Exercise input »
(** [_parse_body] returns, or raises what [json.loads] raised at line 41 on
    a [str] body: the exception of a limit. *)
Lemma parse_body_outcomes (event : value) :
  (exists v, _parse_body fl event = Ok v)
  \/ (exists d s raw e,
         event = VDict d
         /\ dict_lookup (lit "body") d = Some (VStr s)
         /\ decode_body d (VStr s) = Some (VStr raw)
         /\ json_loads fl raw = Raise e
         /\ limit_error e
         /\ _parse_body fl event = Raise e).
Proof.
  unfold _parse_body.
  destruct event as [| | | | | |d]; try (left; eexists; reflexivity).
  destruct (dict_lookup (lit "body") d) as [raw0|] eqn:Hbody;
    [|left; eexists; reflexivity].
  destruct (decode_body d raw0) as [[| | | |raw| |]|] eqn:Hdec;
    try (left; eexists; reflexivity).
  destruct (loads_or_empty_outcomes raw) as [[v ->] | (e & -> & Hloads & He)].
  - left. exists v. reflexivity.
  - right.
    assert (Hraw0 : exists s, raw0 = VStr s).
    { destruct raw0 as [| | | |s| |]; cbn [decode_body] in Hdec;
        try (injection Hdec as Hdec; discriminate).
      exists s. reflexivity. }
    destruct Hraw0 as [s ->].
    exists d, s, raw, e. repeat split; assumption.
Qed.

End Outcomes.

(** *** [json.loads] reads back what [json.dumps] wrote *)

Lemma hex_value_hex_digit (d : N) :
  (d < 16)%N -> hex_value (hex_digit d) = Some d.
Proof.
  intros H. unfold hex_value, hex_digit, is_digit.
  destruct (d <? 10)%N eqn:E.
  - apply N.ltb_lt in E.
    replace (48 <=? 48 + d)%N with true by (symmetry; apply N.leb_le; lia).
    replace (48 + d <=? 57)%N with true by (symmetry; apply N.leb_le; lia).
    cbn [andb]. f_equal. lia.
  - apply N.ltb_ge in E.
    replace (48 <=? 87 + d)%N with true by (symmetry; apply N.leb_le; lia).
    replace (87 + d <=? 57)%N with false by (symmetry; apply N.leb_gt; lia).
    replace (97 <=? 87 + d)%N with true by (symmetry; apply N.leb_le; lia).
    replace (87 + d <=? 102)%N with true by (symmetry; apply N.leb_le; lia).
    cbn [andb]. f_equal. lia.
Qed.

(** The four digits [hex_fixed 4] writes. *)
Lemma hex_fixed_4 (n : N) :
  hex_fixed 4 n =
  [hex_digit ((n / 4096) mod 16); hex_digit ((n / 256) mod 16);
   hex_digit ((n / 16) mod 16); hex_digit (n mod 16)]%N.
Proof.
  cbn [hex_fixed app].
  rewrite !N.Div0.div_div.
  reflexivity.
Qed.

Lemma hex4_digits (n : N) :
  (n < 65536)%N ->
  hex4 (hex_digit ((n / 4096) mod 16)) (hex_digit ((n / 256) mod 16))
       (hex_digit ((n / 16) mod 16)) (hex_digit (n mod 16)) = Some n.
Proof.
  intros H. unfold hex4.
  rewrite !hex_value_hex_digit by (apply N.mod_lt; discriminate).
  f_equal.
  assert (n / 4096 < 16)%N by (apply N.Div0.div_lt_upper_bound; lia).
  rewrite (N.mod_small (n / 4096) 16) by assumption.
  pose proof (N.div_mod n 16 ltac:(discriminate)).
  pose proof (N.div_mod (n / 16) 16 ltac:(discriminate)).
  pose proof (N.div_mod (n / 16 / 16) 16 ltac:(discriminate)).
  rewrite !N.Div0.div_div in *.
  change (16 * 16)%N with 256%N in *.
  change (256 * 16)%N with 4096%N in *.
  lia.
Qed.

(** Scanning one escaped character gives the character back, provided a
    high surrogate is not followed by an escaped low one. *)
Lemma scanstring_escaped_char (c : codepoint) (R acc : str) :
  (c < 1114112)%N ->
  (is_high_surrogate c = true -> low_surrogate_escape R = None) ->
  scanstring (escape_char true c ++ R) acc = scanstring R (c :: acc).
Proof.
  intros Hc Hnext. unfold escape_char. cbn [negb].
  destruct (c =? 34)%N eqn:E34.
  { apply N.eqb_eq in E34. subst c. reflexivity. }
  destruct (c =? 92)%N eqn:E92.
  { apply N.eqb_eq in E92. subst c. reflexivity. }
  destruct (c =? 10)%N eqn:E10.
  { apply N.eqb_eq in E10. subst c. reflexivity. }
  destruct (c =? 13)%N eqn:E13.
  { apply N.eqb_eq in E13. subst c. reflexivity. }
  destruct (c =? 9)%N eqn:E9.
  { apply N.eqb_eq in E9. subst c. reflexivity. }
  destruct (c =? 8)%N eqn:E8.
  { apply N.eqb_eq in E8. subst c. reflexivity. }
  destruct (c =? 12)%N eqn:E12.
  { apply N.eqb_eq in E12. subst c. reflexivity. }
  assert (Hu : forall u more,
             (u < 65536)%N ->
             scanstring (lit "\u" ++ hex_fixed 4 u ++ more) acc =
             if is_high_surrogate u then
               match low_surrogate_escape more, more with
               | Some u2, _ :: _ :: _ :: _ :: _ :: _ :: r3 =>
                   scanstring r3
                     ((65536 + (u - 55296) * 1024 + (u2 - 56320))%N :: acc)
               | _, _ => scanstring more (u :: acc)
               end
             else scanstring more (u :: acc)).
  { intros u more Hlt. rewrite hex_fixed_4. eval_lits.
    cbn [app scanstring N.eqb Pos.eqb].
    rewrite (hex4_digits u Hlt). reflexivity. }
  destruct (c <? 32)%N eqn:E32.
  { apply N.ltb_lt in E32. rewrite <- !app_assoc, Hu by lia.
    replace (is_high_surrogate c) with false; [reflexivity|].
    symmetry. unfold is_high_surrogate. apply andb_false_iff. left.
    apply N.leb_gt. lia. }
  destruct (c <? 127)%N eqn:E127.
  { cbn [app scanstring]. rewrite E34, E92, E32. reflexivity. }
  destruct (c <? 65536)%N eqn:E64k.
  { apply N.ltb_lt in E64k. rewrite <- !app_assoc, Hu by lia.
    destruct (is_high_surrogate c) eqn:Eh; [|reflexivity].
    rewrite (Hnext eq_refl). reflexivity. }
  apply N.ltb_ge in E64k.
  remember (c - 65536)%N as v eqn:Ev.
  assert (Hv : (v < 1048576)%N) by lia.
  pose proof (N.div_mod v 1024 ltac:(discriminate)) as Hdm.
  assert (Hq : (v / 1024 < 1024)%N)
    by (apply N.Div0.div_lt_upper_bound; lia).
  assert (Hr : (v mod 1024 < 1024)%N) by (apply N.mod_lt; discriminate).
  remember (v / 1024)%N as q eqn:Eq.
  remember (v mod 1024)%N as r eqn:Er.
  rewrite <- !app_assoc. rewrite Hu by lia.
  replace (is_high_surrogate (55296 + q)%N) with true
    by (symmetry; unfold is_high_surrogate; apply andb_true_iff; split;
        apply N.leb_le; lia).
  assert (Hlow : low_surrogate_escape
                   (lit "\u" ++ hex_fixed 4 (56320 + r)%N ++ R)
                 = Some (56320 + r)%N).
  { rewrite hex_fixed_4. eval_lits.
    unfold low_surrogate_escape.
    cbn [app starts_with N.eqb Pos.eqb].
    rewrite hex4_digits by lia.
    replace (is_low_surrogate (56320 + r)%N) with true; [reflexivity|].
    symmetry. unfold is_low_surrogate. apply andb_true_iff. split;
      apply N.leb_le; lia. }
  rewrite Hlow. rewrite hex_fixed_4. eval_lits. cbn [app].
  f_equal. f_equal. lia.
Qed.

(** An escaped character that is not a low surrogate does not read as the
    second half of a pair; nor does the closing quote. *)
Lemma low_surrogate_escape_after_char (c : codepoint) (R : str) :
  (c < 1114112)%N ->
  is_low_surrogate c = false ->
  low_surrogate_escape (escape_char true c ++ R) = None.
Proof.
  intros Hc Hlow. unfold escape_char. cbn [negb].
  assert (Hu : forall u more,
             (u < 65536)%N -> is_low_surrogate u = false ->
             low_surrogate_escape (lit "\u" ++ hex_fixed 4 u ++ more) = None).
  { intros u more Hlt Hu. rewrite hex_fixed_4. eval_lits.
    unfold low_surrogate_escape. cbn [app starts_with N.eqb Pos.eqb].
    rewrite (hex4_digits u Hlt), Hu. reflexivity. }
  repeat match goal with
         | |- context [if (c =? ?k)%N then _ else _] =>
             let E := fresh "E" in
             destruct (c =? k)%N eqn:E; [reflexivity|]
         end.
  destruct (c <? 32)%N eqn:E32.
  { apply N.ltb_lt in E32. rewrite <- !app_assoc.
    apply Hu; [lia | exact Hlow]. }
  destruct (c <? 127)%N eqn:E127.
  { unfold low_surrogate_escape. cbn [app starts_with].
    match goal with
    | H : (c =? 92)%N = false |- _ => rewrite H
    end.
    reflexivity. }
  destruct (c <? 65536)%N eqn:E64k.
  { apply N.ltb_lt in E64k. rewrite <- !app_assoc. apply Hu; assumption. }
  apply N.ltb_ge in E64k.
  assert (Hq : ((c - 65536) / 1024 < 1024)%N)
    by (apply N.Div0.div_lt_upper_bound; lia).
  remember ((c - 65536) / 1024)%N as q eqn:Eq.
  rewrite <- !app_assoc. apply Hu; [lia|].
  unfold is_low_surrogate. apply andb_false_iff. left. apply N.leb_gt. lia.
Qed.

Lemma scanstring_escaped (t rest : str) :
  well_formed t = true ->
  forall acc,
    scanstring (flat_map (escape_char true) t ++ dquote :: rest) acc
    = Some (rev acc ++ t, rest).
Proof.
  induction t as [|c t IH]; intros Hwf acc.
  - cbn. rewrite app_nil_r. reflexivity.
  - cbn [well_formed] in Hwf.
    apply andb_true_iff in Hwf. destruct Hwf as [Hwf Ht].
    apply andb_true_iff in Hwf. destruct Hwf as [Hc Hpair].
    apply N.ltb_lt in Hc.
    cbn [flat_map]. rewrite <- app_assoc.
    rewrite scanstring_escaped_char; [|exact Hc|].
    + rewrite (IH Ht). cbn [rev]. rewrite <- app_assoc. reflexivity.
    + intros Hhigh. rewrite Hhigh in Hpair. cbn [andb] in Hpair.
      destruct t as [|c' t']; [reflexivity|].
      cbn [flat_map]. rewrite <- app_assoc.
      apply low_surrogate_escape_after_char.
      * cbn [well_formed] in Ht.
        apply andb_true_iff in Ht. destruct Ht as [Ht _].
        apply andb_true_iff in Ht. destruct Ht as [Ht _].
        apply N.ltb_lt. exact Ht.
      * destruct (is_low_surrogate c'); [discriminate | reflexivity].
Qed.

(** The JSON text of [{"inputs": t}] spelled out. *)
Lemma encode_inputs_object (t : str) :
  encode true (VDict [(lit "inputs", VStr t)]) =
  (123 :: 34 :: lit "inputs" ++ 34 :: 58 :: 32 :: 34
       :: flat_map (escape_char true) t ++ [34; 125])%N.
Proof.
  cbn [encode List.map join fst snd]. unfold encode_str, dquote.
  eval_lits.
  match goal with
  | |- context [flat_map (escape_char true) (105%N :: ?k)] =>
      let v := eval vm_compute in (flat_map (escape_char true) (105%N :: k)) in
      change (flat_map (escape_char true) (105%N :: k)) with v
  end.
  cbn [app]. rewrite <- !app_assoc. reflexivity.
Qed.

Lemma json_loads_inputs_object {limits : Limits} (fl : str -> str)
    (t : str) :
  well_formed t = true ->
  json_loads fl (encode true (VDict [(lit "inputs", VStr t)]))
  = Ok (VDict [(lit "inputs", VStr t)]).
Proof.
  intros Hwf. rewrite encode_inputs_object. eval_lits.
  unfold json_loads, depth_in_callee.
  cbn [app starts_with skip_ws is_ws N.eqb Pos.eqb orb].
  remember (2 * List.length _ + 1) as fuel eqn:Ef.
  assert (Hfuel : 3 <= fuel) by (subst fuel; cbn [List.length]; lia).
  destruct fuel as [|[|[|fuel]]]; try lia. clear Ef Hfuel.
  cbn [scan_once parse_members starts_with skip_ws is_ws scanstring
         N.eqb Pos.eqb N.ltb N.compare Pos.compare Pos.compare_cont
         orb rev app].
  change (34%N :: 125%N :: nil) with (dquote :: [125%N]).
  rewrite (scanstring_escaped t [125%N] Hwf).
  cbn [skip_ws is_ws starts_with N.eqb Pos.eqb orb rev app dict_set].
  reflexivity.
Qed.

(** *** [b64decode] reads back what [b64encode] wrote *)

Lemma below_64 (v : N) : (v < 64)%N -> In v (List.map N.of_nat (seq 0 64)).
Proof.
  intros H. apply in_map_iff. exists (N.to_nat v). split.
  - apply N2Nat.id.
  - apply in_seq. lia.
Qed.

(** The alphabet, value by value: a character of it is neither the pad nor
    outside ASCII, and has its value back. *)
Lemma b64_char_spec (v : N) :
  (v < 64)%N ->
  (b64_char v =? 61)%N = false
  /\ (b64_char v <? 128)%N = true
  /\ b64_value (b64_char v) = Some v.
Proof.
  intros H.
  assert (Hall : forallb
                   (fun v =>
                      negb (b64_char v =? 61)%N && (b64_char v <? 128)%N
                      && match b64_value (b64_char v) with
                         | Some v' => (v' =? v)%N
                         | None => false
                         end)
                   (List.map N.of_nat (seq 0 64)) = true)
    by (vm_compute; reflexivity).
  rewrite forallb_forall in Hall. specialize (Hall v (below_64 v H)).
  apply andb_true_iff in Hall. destruct Hall as [Hall Hval].
  apply andb_true_iff in Hall. destruct Hall as [Hpad Hascii].
  repeat split.
  - destruct (b64_char v =? 61)%N; [discriminate | reflexivity].
  - exact Hascii.
  - destruct (b64_value (b64_char v)) as [v'|]; [|discriminate].
    apply N.eqb_eq in Hval. subst. reflexivity.
Qed.

(** One character of the alphabet moves the decoder one place in its
    quad. *)
Lemma a2b_base64_char (v : N) (s : list N) (quad_pos : nat) (leftchar : N)
    (pads : nat) (acc : bytes) :
  (v < 64)%N ->
  a2b_base64 (b64_char v :: s) quad_pos leftchar pads acc =
  match quad_pos with
  | 0 => a2b_base64 s 1 v 0 acc
  | 1 => a2b_base64 s 2 (v mod 16)%N 0 ((leftchar * 4 + v / 16)%N :: acc)
  | 2 => a2b_base64 s 3 (v mod 4)%N 0 ((leftchar * 16 + v / 4)%N :: acc)
  | _ => a2b_base64 s 0 0%N 0 ((leftchar * 64 + v)%N :: acc)
  end.
Proof.
  intros H. destruct (b64_char_spec v H) as (Hpad & _ & Hval).
  cbn [a2b_base64]. rewrite Hpad, Hval. reflexivity.
Qed.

Work task » Which lines run from the one containing "repeat split." to the end of the entries above? Print them exactly, both ends included, and nothing else.

Solution for this exercise »
  repeat split.
  - destruct (b64_char v =? 61)%N; [discriminate | reflexivity].
  - exact Hascii.
  - destruct (b64_value (b64_char v)) as [v'|]; [|discriminate].
    apply N.eqb_eq in Hval. subst. reflexivity.
Qed.

(** One character of the alphabet moves the decoder one place in its
    quad. *)
Lemma a2b_base64_char (v : N) (s : list N) (quad_pos : nat) (leftchar : N)
    (pads : nat) (acc : bytes) :
  (v < 64)%N ->
  a2b_base64 (b64_char v :: s) quad_pos leftchar pads acc =
  match quad_pos with
  | 0 => a2b_base64 s 1 v 0 acc
  | 1 => a2b_base64 s 2 (v mod 16)%N 0 ((leftchar * 4 + v / 16)%N :: acc)
  | 2 => a2b_base64 s 3 (v mod 4)%N 0 ((leftchar * 16 + v / 4)%N :: acc)
  | _ => a2b_base64 s 0 0%N 0 ((leftchar * 64 + v)%N :: acc)
  end.
Proof.
  intros H. destruct (b64_char_spec v H) as (Hpad & _ & Hval).
  cbn [a2b_base64]. rewrite Hpad, Hval. reflexivity.
Qed.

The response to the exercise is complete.